WHAT IS REQUIRED: Which lines of the entries below include "Hacc"? List them all.

Start of DATA UNDER STUDY

(* ===== verification/Repos.v ===== *)
(** * Read-only repositories ([account_repo.go], [config_repo.go], [database.go])

    Deposit addresses per chain, and the chain and token configuration with
    the fingerprint the supervisor compares. *)
From stdpp Require Import base gmap list strings sorting.
From Stdlib Require Import ZArith Lia Ascii String.
From stdpp Require Import base strings.
From S2P Require Import Prelude Decimal Errors Effect Retry Time Model Json Metrics Store.

(** ** Accounts *)

(** WHERE chain_id = .. AND lower(address) = la *)
Definition account_row (db : DB) (chainID : Z) (la : string) : bool :=
  existsb (fun r => (r.1 =? chainID) && String.eqb (to_lower r.2) la) (accounts db).

(** lower-case, duplicates removed, first occurrence kept *)
Fixpoint dedup_lower (seen : gset string) (addresses : list string) : list string :=
  match addresses with
  | [] => []
  | a :: rest =>
      let la := to_lower a in
      if decide (la ∈ seen) then dedup_lower seen rest else la :: dedup_lower ({[la]} ∪ seen) rest
  end.

Section Accounts.
Context {E : Type} `{Env E}.

Definition Has (chainID : Z) (address : string) : M (World E) bool :=
  query_account ("query account (" +:+ dec chainID +:+ ", " +:+ address +:+ ")")
    (fun db => Ok (account_row db chainID (to_lower address))).

Definition HasMany (chainID : Z) (addresses : list string) : M (World E) (gmap string bool) :=
  match addresses with
  | [] => ret ∅
  | _ :: _ =>
      let lowered := dedup_lower ∅ addresses in
      query "query accounts" (fun db =>
        let rows := filter (fun la => la ∈ lowered)
          ((fun r => to_lower r.2) <$> filter (fun r => r.1 = chainID) (accounts db)) in
        let out := foldl (fun m la => <[la := false]> m) ∅ lowered in
        Ok (foldl (fun m addr => <[addr := true]> m) out rows))
  end.
End Accounts.

(** ** Chains and tokens *)

Record ChainInfo := mkChainInfo { ci_ChainID : Z; ci_RPCURL : string; ci_TokenConfigHash : string }.
Record ContractInfo := mkContract { c_Symbol : string; c_Decimals : Z }.
Record ChainConfig := mkChainConfig {
  cc_ChainID : Z; cc_RPCURL : string; cc_Native : string; cc_Decimals : Z; cc_BlockTimeMs : Z;
  cc_PollingIntervalMs : Z; cc_MinConfirmations : Z; cc_ChainType : string;
  cc_Contracts : gmap string ContractInfo }.

#[export] Instance ContractInfo_eq_dec : EqDecision ContractInfo.
Proof. solve_decision. Defined.

(** hex(SHA-256(s)) *)
Class Sha := { sha256_hex : string -> string }.

(** Go's [<=] on strings: bytewise *)
Abbreviation str_le := strings.String.le.

Definition addr_le (x y : string * ContractInfo) : Prop := str_le x.1 y.1.
#[export] Instance addr_le_dec x y : Decision (addr_le x y).
Proof. unfold addr_le. apply _. Defined.

(** the text that is hashed; [addrs] and [tokens] are parallel slices *)
Definition fingerprint_entry (x : string * ContractInfo) : string :=
  String "|" (x.1 +:+ String ":" (c_Symbol x.2 +:+ String ":" (dec (c_Decimals x.2)))).
Definition fingerprint_text (native : string) (addrs : list string) (tokens : list ContractInfo) : string :=
  "native:" +:+ native +:+
  foldr (fun x s => fingerprint_entry x +:+ s) "" (merge_sort addr_le (zip addrs tokens)).

Definition fingerprint `{Sha} (native : string) (addrs : list string) (tokens : list ContractInfo) : string :=
  sha256_hex (fingerprint_text native addrs tokens).

(** a row of chain LEFT JOIN token *)
Record JoinRow := mkJoin { j_chain : Z; j_rpc : string; j_native : string; j_token : option TokenRow }.

Definition active_tokens (db : DB) (chainID : Z) : list TokenRow :=
  filter (fun t => tk_chain_id t = chainID /\ tk_active t = true) (token db).

Definition join_row (db : DB) (c : ChainRow) : list JoinRow :=
  let row := mkJoin (ch_chain_id c) (ch_rpc_url c) (ch_native c) in
  match active_tokens db (ch_chain_id c) with
  | [] => [row None]
  | ts => (fun t => row (Some t)) <$> ts
  end.

Definition active_chains (db : DB) : list ChainRow := filter (fun c => ch_active c = true) (chain db).

(** ORDER BY c.chain_id, t.contract_address (NULLS LAST) *)
Definition join_le (x y : JoinRow) : Prop :=
  j_chain x < j_chain y \/ j_chain x = j_chain y /\
  match j_token x, j_token y with
  | Some a, Some b => str_le (tk_contract_address a) (tk_contract_address b)
  | _, None => True
  | None, Some _ => False
  end.
#[export] Instance join_le_dec x y : Decision (join_le x y).
Proof. unfold join_le. destruct (j_token x), (j_token y); apply _. Defined.

Definition chain_rows (db : DB) : list JoinRow := merge_sort join_le (active_chains db ≫= join_row db).

(** the accumulator of a chain; [byChain] and [order] together are an
    association list in order of first appearance *)
Record acc := mkAcc { a_rpcURL : string; a_native : string; a_tokens : list ContractInfo; a_addrs : list string }.

Definition acc_add (a : acc) (t : option TokenRow) : acc :=
  match t with
  | None => a
  | Some t => mkAcc (a_rpcURL a) (a_native a)
      (a_tokens a ++ [mkContract (tk_symbol t) (tk_decimals t)])
      (a_addrs a ++ [to_lower (tk_contract_address t)])
  end.

Fixpoint add_row (st : list (Z * acc)) (r : JoinRow) : list (Z * acc) :=
  match st with
  | [] => [(j_chain r, acc_add (mkAcc (j_rpc r) (j_native r) [] []) (j_token r))]
  | (id, a) :: st' =>
      if id =? j_chain r then (id, acc_add a (j_token r)) :: st' else (id, a) :: add_row st' r
  end.

Section Config.
Context {E : Type} `{Env E, Sha}.

(** LIMIT 1 without ORDER BY: the first row of the table *)
Definition KcpChainID : M (World E) (Z * bool) :=
  query "query KCP chain" (fun db =>
    match filter (fun c => ch_name c = "KCP" /\ ch_active c = true) (chain db) with
    | [] => Ok (0, false)
    | c :: _ => Ok (ch_chain_id c, true)
    end).

Definition ActiveChains : M (World E) (list ChainInfo) :=
  query "query active chains" (fun db =>
    Ok ((fun '(id, a) => mkChainInfo id (a_rpcURL a) (fingerprint (a_native a) (a_addrs a) (a_tokens a)))
          <$> foldl add_row [] (chain_rows db))).

Definition tokensOf (chainID : Z) : M (World E) (gmap string ContractInfo) :=
  query ("query tokens of " +:+ dec chainID) (fun db =>
    Ok (foldl (fun m t => <[to_lower (tk_contract_address t) := mkContract (tk_symbol t) (tk_decimals t)]> m)
          ∅ (active_tokens db chainID))).

Definition pollingInterval (blockTime : Z) : Z :=
  let blockTimeMs := i64 (blockTime * 1000) in
  let pollingIntervalMs := Z.quot blockTimeMs 3 in
  if pollingIntervalMs <? 1000 then 1000 else pollingIntervalMs.

Definition ChainConfig_of (chainID : Z) : M (World E) ChainConfig :=
  let* row := query ("query chain " +:+ dec chainID) (fun db =>
    match filter (fun c => ch_chain_id c = chainID /\ ch_active c = true) (chain db) with
    | [] => Err (ConfigError "chain" ("chain " +:+ dec chainID +:+ " not found or not active"))
    | c :: _ => Ok c
    end) in
  let* tokens := tokensOf chainID in
  ret (mkChainConfig chainID (ch_rpc_url row) (ch_native row) (ch_decimals row)
         (i64 (ch_block_time row * 1000)) (pollingInterval (ch_block_time row))
         (ch_confirmations row) (default "erc20" (ch_chain_type row)) tokens).
End Config.
(* ===== verification/ReposProps.v ===== *)
(** * What the repositories guarantee

    The batch lookup agrees with the single one and is scoped to its chain;
    the fingerprint is independent of row order and detects every change of
    the native symbol or of a token, unless SHA-256 collides; the polling interval always allows a
    ticker. *)
From stdpp Require Import base gmap list strings sorting.
From Stdlib Require Import ZArith Lia Ascii String.
From stdpp Require Import base strings.
From S2P Require Import Prelude Decimal Errors Effect Retry Time Model Json Metrics Store BufferRepo Repos.

(** ** Accounts *)

Lemma dedup_lower_elem addresses : forall seen la,
  la ∈ dedup_lower seen addresses <-> la ∉ seen /\ la ∈ to_lower <$> addresses.
Proof.
  induction addresses as [|a rest IH]; intros seen la; cbn.
  - rewrite elem_of_nil. tauto.
  - rewrite elem_of_cons. destruct (decide (to_lower a ∈ seen)) as [Hin|Hout].
    + rewrite IH. naive_solver.
    + rewrite elem_of_cons, IH, not_elem_of_union, not_elem_of_singleton.
      destruct (decide (la = to_lower a)); naive_solver.
Qed.

Lemma foldl_insert_lookup (v : bool) (l : list string) (m : gmap string bool) k :
  foldl (fun m a => <[a := v]> m) m l !! k = if decide (k ∈ l) then Some v else m !! k.
Proof.
  induction l as [|a l IH] using rev_ind; [by rewrite decide_False by apply not_elem_of_nil|].
  rewrite foldl_app. cbn. destruct (decide (k = a)) as [->|Hne].
  - rewrite lookup_insert_eq, decide_True by set_solver. done.
  - rewrite lookup_insert_ne, IH by done.
    destruct (decide (k ∈ l)), (decide (k ∈ l ++ [a])); set_solver.
Qed.

Lemma account_row_spec db c la :
  account_row db c la = true <-> la ∈ (fun r => to_lower r.2) <$> filter (fun r => r.1 = c) (accounts db).
Proof.
  unfold account_row. rewrite existsb_exists, list_elem_of_fmap.
  setoid_rewrite list_elem_of_filter. split.
  - intros ([c' a] & Hin & Hb). apply andb_prop in Hb as [Hc Ha]. cbn in *.
    apply Z.eqb_eq in Hc as ->. apply String.eqb_eq in Ha as <-.
    exists (c, a). split; [done|]. split; [done|]. by apply list_elem_of_In.
  - intros ([c' a] & -> & Hc & Hin). cbn in Hc. subst c'. exists (c, a). cbn.
    split; [by apply list_elem_of_In|]. by rewrite Z.eqb_refl, String.eqb_refl.
Qed.

Lemma HasMany_result {E} `{Env E} c (addresses : list string) (w w1 : World E) :
  env_db w = (Ok tt, w1) -> exists m w', HasMany c addresses w = (Ok m, w') /\
    forall la, m !! la = if decide (la ∈ to_lower <$> addresses)
                         then Some (account_row (w_db w1) c la) else None.
Proof.
  intros Hdb. destruct addresses as [|a rest]; cbn [HasMany].
  { exists ∅, w. split; [done|]. intros la. by rewrite decide_False by apply not_elem_of_nil. }
  eexists _, w1. split; [unfold query, query_at, wrapf, bind; by rewrite Hdb|].
  intros la. rewrite !foldl_insert_lookup, lookup_empty.
  pose proof (account_row_spec (w_db w1) c la) as Hr.
  pose proof (dedup_lower_elem (a :: rest) ∅ la) as Hd.
  assert (la ∉ (∅ : gset string)) as He by set_solver.
  destruct (decide (la ∈ to_lower <$> a :: rest)) as [Hin|Hout].
  - destruct (account_row (w_db w1) c la) eqn:Ha.
    + rewrite decide_True; [done|]. apply list_elem_of_filter. tauto.
    + rewrite decide_False by (rewrite list_elem_of_filter; naive_solver).
      by rewrite decide_True by tauto.
  - rewrite decide_False by (rewrite list_elem_of_filter; tauto).
    by rewrite decide_False by tauto.
Qed.

(** C37. One batch query answers like one query per address: [HasMany] has an
    entry for exactly the addresses asked for (lower-cased) and the entry of
    [a] is what [Has] returns for [a] on the same account table, in whatever
    case either is written. *)
Theorem HasMany_agrees_with_Has {E : Type} `{Env E} (chainID : Z) (addresses : list string) (w w1 : World E) :
  env_db w = (Ok tt, w1) ->
  exists m w', HasMany chainID addresses w = (Ok m, w') /\
    dom m = list_to_set (to_lower <$> addresses) /\
    forall a w2 w3, a ∈ addresses -> env_has w2 = (Ok tt, w3) -> accounts (w_db w3) = accounts (w_db w1) ->
      exists b, m !! to_lower a = Some b /\ Has chainID a w2 = (Ok b, w3).
Proof.
  intros Hdb. destruct (HasMany_result chainID addresses w w1 Hdb) as (m & w' & Hrun & Hm).
  exists m, w'. split_and!; [done| |].
  - apply set_eq. intros la. rewrite elem_of_dom, Hm, elem_of_list_to_set.
    destruct (decide _); split; [done|by eexists|by intros [? ?]|done].
  - intros a w2 w3 Ha Hh Hacc. eexists. split.
    + rewrite Hm, decide_True; [done|by apply list_elem_of_fmap_2].
    + unfold Has, query_account, wrapf, bind. rewrite Hh. unfold account_row. by rewrite Hacc.
Qed.

(** Lookups are scoped to the chain: the accounts of other chains never
    change what [Has] and [HasMany] answer for a chain. *)
Theorem accounts_scoped {E : Type} `{Env E} (chainID : Z) (addresses : list string) (w w1 w' w1' : World E) :
  filter (fun r => r.1 = chainID) (accounts (w_db w1)) =
  filter (fun r => r.1 = chainID) (accounts (w_db w1')) ->
  (env_db w = (Ok tt, w1) -> env_db w' = (Ok tt, w1') ->
   (HasMany chainID addresses w).1 = (HasMany chainID addresses w').1) /\
  (env_has w = (Ok tt, w1) -> env_has w' = (Ok tt, w1') ->
   forall a, (Has chainID a w).1 = (Has chainID a w').1).
Proof.
  intros Heq. split; intros Hdb Hdb'.
  - destruct addresses; [done|]. cbn [HasMany]. unfold query, query_at, wrapf, bind.
    rewrite Hdb, Hdb'. cbn. by rewrite Heq.
  - intros a. unfold Has, query_account, wrapf, bind. rewrite Hdb, Hdb'. cbn. f_equal.
    apply eq_true_iff_eq. by rewrite !account_row_spec, Heq.
Qed.

(** ** Fingerprint *)

Definition no_char (c : ascii) (s : string) : Prop := all_chars (fun x => negb (Ascii.eqb x c)) s = true.

#[local] Instance addr_le_trans : Transitive addr_le.
Proof. intros x y z. unfold addr_le. apply transitivity. Qed.
#[local] Instance addr_le_total : Total addr_le.
Proof. intros x y. unfold addr_le. apply total, _. Qed.

(** sorting forgets the order of entries with distinct addresses *)
Lemma sort_perm (l l' : list (string * ContractInfo)) :
  NoDup l.*1 -> l ≡ₚ l' -> merge_sort addr_le l = merge_sort addr_le l'.
Proof.
  intros Hnd Hp. apply (StronglySorted_unique_strong addr_le).
  - intros x y Hx Hy Hxy Hyx.
    rewrite (merge_sort_Permutation addr_le) in Hx, Hy. rewrite <- Hp in Hy.
    assert (x.1 = y.1) as Heq by (apply (anti_symm strings.String.le); done).
    destruct x as [a x], y as [b y]. cbn in Heq. subst b. f_equal.
    clear -Hnd Hx Hy. induction l as [|[c z] l IH]; [by apply not_elem_of_nil in Hx|].
    cbn in Hnd. apply NoDup_cons in Hnd as [Hn Hnd].
    apply elem_of_cons in Hx as [Hx|Hx], Hy as [Hy|Hy]; simplify_eq; try done.
    + exfalso. apply Hn. by apply (list_elem_of_fmap_2 fst) in Hy.
    + exfalso. apply Hn. by apply (list_elem_of_fmap_2 fst) in Hx.
    + by apply IH.
  - apply StronglySorted_merge_sort; apply _.
  - apply StronglySorted_merge_sort; apply _.
  - by rewrite !(merge_sort_Permutation addr_le).
Qed.

Definition entry_body (x : string * ContractInfo) : string :=
  x.1 +:+ String ":" (c_Symbol x.2 +:+ String ":" (dec (c_Decimals x.2))).

Definition clean_entry (x : string * ContractInfo) : Prop :=
  no_char "|" x.1 /\ no_char ":" x.1 /\ no_char "|" (c_Symbol x.2).

Lemma entry_body_inj x y : clean_entry x -> clean_entry y -> entry_body x = entry_body y -> x = y.
Proof.
  intros (_ & Hx & _) (_ & Hy & _) Heq. unfold entry_body in Heq.
  apply split_first_sep in Heq as [H1 Heq]; [|done..].
  apply split_last_sep in Heq as [H2 H3]; [|by apply dec_no_char..].
  apply dec_inj in H3. destruct x as [a [s d]], y as [a' [s' d']]. cbn in *. by subst.
Qed.

Lemma entry_body_clean x : clean_entry x -> no_char "|" (entry_body x).
Proof.
  intros (H1 & _ & H3). unfold no_char, entry_body in *.
  rewrite all_chars_append, H1. cbn. rewrite all_chars_append, H3. cbn. by apply dec_no_char.
Qed.

Lemma entries_inj l : forall l' : list (string * ContractInfo),
  Forall clean_entry l -> Forall clean_entry l' ->
  foldr (fun x s => fingerprint_entry x +:+ s) "" l +:+ "|" =
  foldr (fun x s => fingerprint_entry x +:+ s) "" l' +:+ "|" -> l = l'.
Proof.
  assert (forall l, exists t, foldr (fun x s => fingerprint_entry x +:+ s) "" l +:+ "|" = String "|" t) as Hbar.
  { intros [|x l1]; cbn; by eexists. }
  assert (forall x s, fingerprint_entry x +:+ s = String "|" (entry_body x +:+ s)) as Hentry by done.
  induction l as [|x l IH]; intros [|y l'] Hl Hl' Heq; [done|..].
  - exfalso. cbn [foldr] in Heq. rewrite Hentry in Heq. injection Heq as Heq.
    destruct (entry_body y +:+ _) as [|c s]; cbn in Heq; [done|]. by destruct s.
  - exfalso. cbn [foldr] in Heq. rewrite Hentry in Heq. injection Heq as Heq.
    destruct (entry_body x +:+ _) as [|c s]; cbn in Heq; [done|]. by destruct s.
  - inversion Hl; inversion Hl'; subst. cbn [foldr] in Heq. rewrite !Hentry in Heq.
    set (F := foldr (fun x s => fingerprint_entry x +:+ s) "") in *.
    assert (String "|" (entry_body x +:+ (F l +:+ "|")) = String "|" (entry_body y +:+ (F l' +:+ "|"))) as Heq'
      by (rewrite !sappend_assoc; exact Heq).
    clear Heq. injection Heq' as Heq.
    destruct (Hbar l) as [t Ht], (Hbar l') as [t' Ht']. rewrite Ht, Ht' in Heq.
    apply split_first_sep in Heq as [H1' H2']; [|by apply entry_body_clean..].
    apply entry_body_inj in H1' as ->; [|done..]. f_equal. apply IH; [done..|].
    by rewrite Ht, Ht', H2'.
Qed.

Lemma sappend_inj_l (a b c : string) : a +:+ b = a +:+ c -> b = c.
Proof. induction a as [|x a IH]; [done|]. intros [= Heq]. by apply IH. Qed.

Lemma fingerprint_text_inj n n' addrs toks addrs' toks' :
  no_char "|" n -> no_char "|" n' ->
  Forall clean_entry (zip addrs toks) -> Forall clean_entry (zip addrs' toks') ->
  fingerprint_text n addrs toks = fingerprint_text n' addrs' toks' ->
  n = n' /\ zip addrs toks ≡ₚ zip addrs' toks'.
Proof.
  intros Hn Hn' Hc Hc' Heq. unfold fingerprint_text in Heq. apply sappend_inj_l in Heq.
  assert (forall l, Forall clean_entry l -> Forall clean_entry (merge_sort addr_le l)) as Hs.
  { intros l Hl. by rewrite (merge_sort_Permutation addr_le). }
  set (l := merge_sort addr_le (zip addrs toks)) in *. set (l' := merge_sort addr_le (zip addrs' toks')) in *.
  assert (forall l : list (string * ContractInfo), exists t,
    foldr (fun x s => fingerprint_entry x +:+ s) "" l +:+ "|" = String "|" t) as Hbar.
  { intros [|x l1]; cbn; by eexists. }
  apply (f_equal (fun s => s +:+ "|")) in Heq. rewrite <- !sappend_assoc in Heq.
  destruct (Hbar l) as [t Ht], (Hbar l') as [t' Ht']. rewrite Ht, Ht' in Heq.
  apply split_first_sep in Heq as [-> Heq]; [|done..]. split; [done|].
  rewrite <- (merge_sort_Permutation addr_le (zip addrs toks)), <- (merge_sort_Permutation addr_le (zip addrs' toks')).
  fold l l'. by rewrite (entries_inj l l'); [| apply Hs..|rewrite Ht, Ht', Heq].
Qed.

(** ** Grouping the joined rows *)

Definition acc_of (rows : list JoinRow) : option acc :=
  match rows with
  | [] => None
  | r :: _ => Some (foldl (fun a r => acc_add a (j_token r)) (mkAcc (j_rpc r) (j_native r) [] []) rows)
  end.

Lemma acc_of_snoc rows r : acc_of (rows ++ [r]) =
  Some (acc_add (default (mkAcc (j_rpc r) (j_native r) [] []) (acc_of rows)) (j_token r)).
Proof. destruct rows as [|r0 rows]; [done|]. cbn. by rewrite foldl_app. Qed.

End of DATA UNDER STUDY

EXPECTED OUTPUT:
  - intros a w2 w3 Ha Hh Hacc. eexists. split.
    + unfold Has, query_account, wrapf, bind. rewrite Hh. unfold account_row. by rewrite Hacc.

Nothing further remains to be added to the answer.